Task details: Would you repeat exactly the part of the listing below that runs from the line containing "- intros (l" down to the line containing "apply elem_of_select in", inclusive, and nothing else?

Information given:
▬▬▬▬▬▬
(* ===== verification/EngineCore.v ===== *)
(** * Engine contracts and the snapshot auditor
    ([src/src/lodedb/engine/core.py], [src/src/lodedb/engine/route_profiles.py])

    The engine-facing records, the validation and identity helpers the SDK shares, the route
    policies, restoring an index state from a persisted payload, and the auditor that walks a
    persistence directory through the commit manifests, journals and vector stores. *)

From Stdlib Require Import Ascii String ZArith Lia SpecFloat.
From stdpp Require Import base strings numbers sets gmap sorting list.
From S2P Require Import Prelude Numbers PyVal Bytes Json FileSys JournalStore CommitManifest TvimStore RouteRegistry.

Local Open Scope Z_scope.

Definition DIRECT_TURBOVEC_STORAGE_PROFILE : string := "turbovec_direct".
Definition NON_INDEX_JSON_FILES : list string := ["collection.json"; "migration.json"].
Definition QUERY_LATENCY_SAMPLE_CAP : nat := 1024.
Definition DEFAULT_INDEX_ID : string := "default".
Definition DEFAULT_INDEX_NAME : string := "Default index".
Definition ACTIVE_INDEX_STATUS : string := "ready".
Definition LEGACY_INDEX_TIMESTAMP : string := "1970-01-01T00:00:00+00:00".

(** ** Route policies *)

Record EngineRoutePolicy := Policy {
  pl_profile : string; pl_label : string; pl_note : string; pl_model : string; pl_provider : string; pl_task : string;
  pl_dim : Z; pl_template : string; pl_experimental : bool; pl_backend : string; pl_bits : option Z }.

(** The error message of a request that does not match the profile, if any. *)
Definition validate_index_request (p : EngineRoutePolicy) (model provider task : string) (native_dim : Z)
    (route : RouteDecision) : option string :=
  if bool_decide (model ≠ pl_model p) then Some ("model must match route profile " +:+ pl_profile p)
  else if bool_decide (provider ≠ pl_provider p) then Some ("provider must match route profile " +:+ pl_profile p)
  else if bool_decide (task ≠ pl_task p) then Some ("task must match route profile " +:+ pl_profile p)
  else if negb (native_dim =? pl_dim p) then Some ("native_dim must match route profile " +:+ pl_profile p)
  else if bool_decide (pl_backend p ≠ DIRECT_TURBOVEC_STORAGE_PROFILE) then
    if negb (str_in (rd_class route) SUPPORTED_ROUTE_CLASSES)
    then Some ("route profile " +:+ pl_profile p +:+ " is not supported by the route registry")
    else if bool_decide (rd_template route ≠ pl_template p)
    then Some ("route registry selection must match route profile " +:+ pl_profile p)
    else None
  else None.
▬▬▬▬▬▬
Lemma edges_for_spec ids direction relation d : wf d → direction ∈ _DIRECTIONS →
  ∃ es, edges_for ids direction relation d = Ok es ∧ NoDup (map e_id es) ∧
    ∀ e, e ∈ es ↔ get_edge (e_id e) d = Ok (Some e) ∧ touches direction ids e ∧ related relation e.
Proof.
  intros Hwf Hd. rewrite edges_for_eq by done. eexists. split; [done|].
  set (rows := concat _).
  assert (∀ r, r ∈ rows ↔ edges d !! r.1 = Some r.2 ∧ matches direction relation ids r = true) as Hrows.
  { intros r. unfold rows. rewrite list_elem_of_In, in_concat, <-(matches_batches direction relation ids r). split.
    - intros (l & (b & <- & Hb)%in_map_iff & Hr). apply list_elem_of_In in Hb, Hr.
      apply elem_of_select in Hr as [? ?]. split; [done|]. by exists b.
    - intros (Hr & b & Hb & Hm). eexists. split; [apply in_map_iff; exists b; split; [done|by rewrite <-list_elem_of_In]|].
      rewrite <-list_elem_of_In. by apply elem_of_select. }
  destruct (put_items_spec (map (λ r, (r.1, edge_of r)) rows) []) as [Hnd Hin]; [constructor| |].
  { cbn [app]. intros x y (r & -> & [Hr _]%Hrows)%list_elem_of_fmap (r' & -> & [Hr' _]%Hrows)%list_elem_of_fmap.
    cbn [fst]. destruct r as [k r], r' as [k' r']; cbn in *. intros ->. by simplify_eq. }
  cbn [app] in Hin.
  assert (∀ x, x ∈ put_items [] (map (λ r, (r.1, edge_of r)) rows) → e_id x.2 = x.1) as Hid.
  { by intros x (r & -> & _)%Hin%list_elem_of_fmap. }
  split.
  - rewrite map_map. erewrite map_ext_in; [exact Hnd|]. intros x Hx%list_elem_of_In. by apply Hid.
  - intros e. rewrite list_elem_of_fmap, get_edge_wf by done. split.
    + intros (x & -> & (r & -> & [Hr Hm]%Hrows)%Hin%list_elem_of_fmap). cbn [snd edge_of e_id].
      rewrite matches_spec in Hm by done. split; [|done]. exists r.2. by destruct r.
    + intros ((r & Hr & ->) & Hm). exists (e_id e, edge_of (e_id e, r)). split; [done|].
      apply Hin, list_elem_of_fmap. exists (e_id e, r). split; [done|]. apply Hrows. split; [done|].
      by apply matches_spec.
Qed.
▬▬▬▬▬▬
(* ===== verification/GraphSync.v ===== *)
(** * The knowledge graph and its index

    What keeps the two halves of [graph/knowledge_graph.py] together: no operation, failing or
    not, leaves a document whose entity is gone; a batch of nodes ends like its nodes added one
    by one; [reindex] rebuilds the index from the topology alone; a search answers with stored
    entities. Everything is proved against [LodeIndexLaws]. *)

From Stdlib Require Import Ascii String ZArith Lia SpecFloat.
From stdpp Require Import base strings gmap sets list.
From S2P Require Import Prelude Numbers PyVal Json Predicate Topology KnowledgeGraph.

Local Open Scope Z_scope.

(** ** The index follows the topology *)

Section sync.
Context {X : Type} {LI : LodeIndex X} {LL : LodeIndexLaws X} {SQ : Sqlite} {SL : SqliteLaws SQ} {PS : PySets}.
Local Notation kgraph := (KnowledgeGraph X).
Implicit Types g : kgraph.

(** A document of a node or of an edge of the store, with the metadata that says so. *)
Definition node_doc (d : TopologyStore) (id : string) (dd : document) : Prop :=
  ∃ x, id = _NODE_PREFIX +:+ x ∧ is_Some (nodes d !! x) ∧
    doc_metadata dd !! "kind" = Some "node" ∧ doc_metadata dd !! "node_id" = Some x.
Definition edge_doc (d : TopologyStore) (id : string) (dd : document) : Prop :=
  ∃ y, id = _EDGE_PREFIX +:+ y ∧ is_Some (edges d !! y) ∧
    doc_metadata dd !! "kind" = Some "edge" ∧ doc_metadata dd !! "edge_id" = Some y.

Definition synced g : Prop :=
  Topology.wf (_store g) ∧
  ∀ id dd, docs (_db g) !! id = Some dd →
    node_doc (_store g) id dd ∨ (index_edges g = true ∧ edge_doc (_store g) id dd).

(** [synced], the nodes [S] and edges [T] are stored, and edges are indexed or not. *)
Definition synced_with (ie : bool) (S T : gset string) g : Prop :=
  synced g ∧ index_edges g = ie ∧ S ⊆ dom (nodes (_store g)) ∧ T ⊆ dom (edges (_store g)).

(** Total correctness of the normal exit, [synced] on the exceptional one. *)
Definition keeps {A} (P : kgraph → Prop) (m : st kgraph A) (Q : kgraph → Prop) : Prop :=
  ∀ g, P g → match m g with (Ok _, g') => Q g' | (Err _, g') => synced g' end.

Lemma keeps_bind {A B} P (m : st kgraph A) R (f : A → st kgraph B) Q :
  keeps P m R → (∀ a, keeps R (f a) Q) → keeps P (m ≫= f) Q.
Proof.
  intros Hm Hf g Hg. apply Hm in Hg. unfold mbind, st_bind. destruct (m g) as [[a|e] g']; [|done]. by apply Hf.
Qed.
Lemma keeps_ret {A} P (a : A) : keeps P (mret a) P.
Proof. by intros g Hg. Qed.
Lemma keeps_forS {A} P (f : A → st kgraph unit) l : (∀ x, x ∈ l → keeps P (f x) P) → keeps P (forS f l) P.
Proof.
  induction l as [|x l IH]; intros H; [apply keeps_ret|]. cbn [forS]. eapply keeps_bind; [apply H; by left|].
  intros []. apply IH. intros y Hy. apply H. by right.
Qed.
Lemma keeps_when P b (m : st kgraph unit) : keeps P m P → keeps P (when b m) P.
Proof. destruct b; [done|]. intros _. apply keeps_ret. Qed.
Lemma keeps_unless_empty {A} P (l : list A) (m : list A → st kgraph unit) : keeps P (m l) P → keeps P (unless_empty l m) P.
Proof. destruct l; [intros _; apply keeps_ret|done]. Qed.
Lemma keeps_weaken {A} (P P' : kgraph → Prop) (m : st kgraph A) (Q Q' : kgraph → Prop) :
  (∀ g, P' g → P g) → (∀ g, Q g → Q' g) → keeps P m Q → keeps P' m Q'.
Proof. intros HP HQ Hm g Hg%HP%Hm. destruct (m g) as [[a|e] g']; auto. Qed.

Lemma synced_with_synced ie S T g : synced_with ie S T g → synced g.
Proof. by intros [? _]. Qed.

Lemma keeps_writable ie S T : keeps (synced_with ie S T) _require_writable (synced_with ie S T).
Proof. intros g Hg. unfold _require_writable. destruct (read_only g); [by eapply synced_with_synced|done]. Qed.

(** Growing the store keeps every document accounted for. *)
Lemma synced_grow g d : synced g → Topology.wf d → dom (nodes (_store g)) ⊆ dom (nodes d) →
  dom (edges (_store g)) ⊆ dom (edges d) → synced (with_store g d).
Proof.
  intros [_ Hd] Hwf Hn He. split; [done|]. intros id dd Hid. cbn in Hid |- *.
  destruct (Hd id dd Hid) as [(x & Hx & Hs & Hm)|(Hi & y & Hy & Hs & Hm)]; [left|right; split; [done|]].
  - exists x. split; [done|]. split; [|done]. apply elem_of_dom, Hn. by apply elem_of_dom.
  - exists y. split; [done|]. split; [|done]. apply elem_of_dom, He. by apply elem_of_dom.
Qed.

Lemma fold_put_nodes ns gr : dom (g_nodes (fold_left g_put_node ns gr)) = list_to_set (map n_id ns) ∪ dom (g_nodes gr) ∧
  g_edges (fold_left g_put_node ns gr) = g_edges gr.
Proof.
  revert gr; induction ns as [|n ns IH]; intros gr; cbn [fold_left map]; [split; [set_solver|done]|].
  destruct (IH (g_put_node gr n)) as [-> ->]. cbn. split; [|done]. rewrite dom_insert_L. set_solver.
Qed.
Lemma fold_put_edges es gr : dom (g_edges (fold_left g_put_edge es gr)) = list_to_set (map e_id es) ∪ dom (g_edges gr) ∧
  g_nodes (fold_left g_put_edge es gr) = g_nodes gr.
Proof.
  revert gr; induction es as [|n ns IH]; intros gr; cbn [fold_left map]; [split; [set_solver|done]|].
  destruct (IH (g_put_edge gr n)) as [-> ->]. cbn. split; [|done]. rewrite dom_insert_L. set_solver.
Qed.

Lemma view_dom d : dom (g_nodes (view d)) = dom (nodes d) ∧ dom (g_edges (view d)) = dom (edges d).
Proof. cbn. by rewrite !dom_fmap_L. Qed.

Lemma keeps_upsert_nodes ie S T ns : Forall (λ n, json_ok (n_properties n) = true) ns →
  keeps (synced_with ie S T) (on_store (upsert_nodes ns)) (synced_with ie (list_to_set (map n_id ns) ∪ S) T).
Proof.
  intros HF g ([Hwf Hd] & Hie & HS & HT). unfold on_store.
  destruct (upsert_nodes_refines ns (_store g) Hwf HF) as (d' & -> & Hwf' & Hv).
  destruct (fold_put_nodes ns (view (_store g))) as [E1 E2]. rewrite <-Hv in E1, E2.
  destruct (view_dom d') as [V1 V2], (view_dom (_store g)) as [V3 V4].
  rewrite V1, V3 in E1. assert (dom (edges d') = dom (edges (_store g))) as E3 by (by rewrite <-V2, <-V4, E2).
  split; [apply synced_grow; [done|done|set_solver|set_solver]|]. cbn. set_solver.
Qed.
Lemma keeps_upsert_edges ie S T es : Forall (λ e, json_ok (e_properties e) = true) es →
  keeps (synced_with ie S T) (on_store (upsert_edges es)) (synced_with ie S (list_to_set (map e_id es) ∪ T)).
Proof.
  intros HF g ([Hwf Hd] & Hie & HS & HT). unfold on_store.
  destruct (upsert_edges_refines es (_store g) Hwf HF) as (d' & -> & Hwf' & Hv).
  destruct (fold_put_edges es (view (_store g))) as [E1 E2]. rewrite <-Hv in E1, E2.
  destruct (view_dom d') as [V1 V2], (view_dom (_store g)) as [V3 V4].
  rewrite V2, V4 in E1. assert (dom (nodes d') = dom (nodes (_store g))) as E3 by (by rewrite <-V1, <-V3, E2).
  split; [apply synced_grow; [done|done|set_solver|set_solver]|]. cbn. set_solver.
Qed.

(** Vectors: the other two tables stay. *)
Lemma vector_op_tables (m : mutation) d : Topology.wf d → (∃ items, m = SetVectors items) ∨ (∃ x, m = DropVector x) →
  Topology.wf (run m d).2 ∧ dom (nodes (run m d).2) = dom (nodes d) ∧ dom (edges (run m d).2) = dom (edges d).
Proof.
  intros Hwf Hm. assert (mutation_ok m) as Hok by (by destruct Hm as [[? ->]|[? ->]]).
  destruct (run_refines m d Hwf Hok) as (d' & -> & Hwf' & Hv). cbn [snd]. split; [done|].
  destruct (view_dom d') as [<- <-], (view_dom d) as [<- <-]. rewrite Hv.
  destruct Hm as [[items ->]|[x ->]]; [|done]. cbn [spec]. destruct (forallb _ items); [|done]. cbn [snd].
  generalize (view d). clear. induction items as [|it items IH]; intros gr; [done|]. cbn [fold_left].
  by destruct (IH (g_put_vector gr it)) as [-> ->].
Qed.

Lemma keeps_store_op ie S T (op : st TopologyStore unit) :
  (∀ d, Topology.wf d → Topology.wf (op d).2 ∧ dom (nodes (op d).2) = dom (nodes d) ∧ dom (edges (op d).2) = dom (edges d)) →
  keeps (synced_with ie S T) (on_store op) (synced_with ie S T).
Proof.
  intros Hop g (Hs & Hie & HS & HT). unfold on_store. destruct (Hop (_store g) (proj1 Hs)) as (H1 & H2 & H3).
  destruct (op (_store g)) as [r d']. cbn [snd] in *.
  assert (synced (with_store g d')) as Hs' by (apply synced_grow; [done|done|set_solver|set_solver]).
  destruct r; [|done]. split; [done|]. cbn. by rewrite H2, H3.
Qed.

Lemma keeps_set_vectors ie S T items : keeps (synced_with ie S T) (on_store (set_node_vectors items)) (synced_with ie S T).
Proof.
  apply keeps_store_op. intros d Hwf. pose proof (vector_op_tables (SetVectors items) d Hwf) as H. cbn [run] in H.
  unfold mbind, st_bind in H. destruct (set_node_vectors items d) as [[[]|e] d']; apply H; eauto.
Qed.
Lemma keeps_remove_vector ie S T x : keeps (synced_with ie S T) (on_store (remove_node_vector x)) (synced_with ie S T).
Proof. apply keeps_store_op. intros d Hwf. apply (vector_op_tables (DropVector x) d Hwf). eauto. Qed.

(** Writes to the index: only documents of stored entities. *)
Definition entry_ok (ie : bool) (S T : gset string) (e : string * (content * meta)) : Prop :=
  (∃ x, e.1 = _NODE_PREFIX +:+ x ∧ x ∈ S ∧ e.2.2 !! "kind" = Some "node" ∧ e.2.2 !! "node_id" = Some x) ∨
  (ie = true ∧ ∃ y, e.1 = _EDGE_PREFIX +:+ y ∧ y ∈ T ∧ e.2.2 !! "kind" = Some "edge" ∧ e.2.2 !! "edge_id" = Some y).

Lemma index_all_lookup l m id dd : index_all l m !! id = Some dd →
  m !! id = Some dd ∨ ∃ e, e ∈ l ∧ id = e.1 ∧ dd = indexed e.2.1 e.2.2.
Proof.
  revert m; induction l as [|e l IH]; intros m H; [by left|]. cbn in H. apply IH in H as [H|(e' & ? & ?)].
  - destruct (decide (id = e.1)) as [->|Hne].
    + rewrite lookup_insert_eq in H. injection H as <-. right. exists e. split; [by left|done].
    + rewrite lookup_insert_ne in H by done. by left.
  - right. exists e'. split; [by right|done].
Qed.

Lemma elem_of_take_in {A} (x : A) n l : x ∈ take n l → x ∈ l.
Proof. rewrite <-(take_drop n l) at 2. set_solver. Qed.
▬▬▬▬▬▬
Exercise output:
    - intros (l & (b & <- & Hb)%in_map_iff & Hr). apply list_elem_of_In in Hb, Hr.
      apply elem_of_select in Hr as [? ?]. split; [done|]. by exists b.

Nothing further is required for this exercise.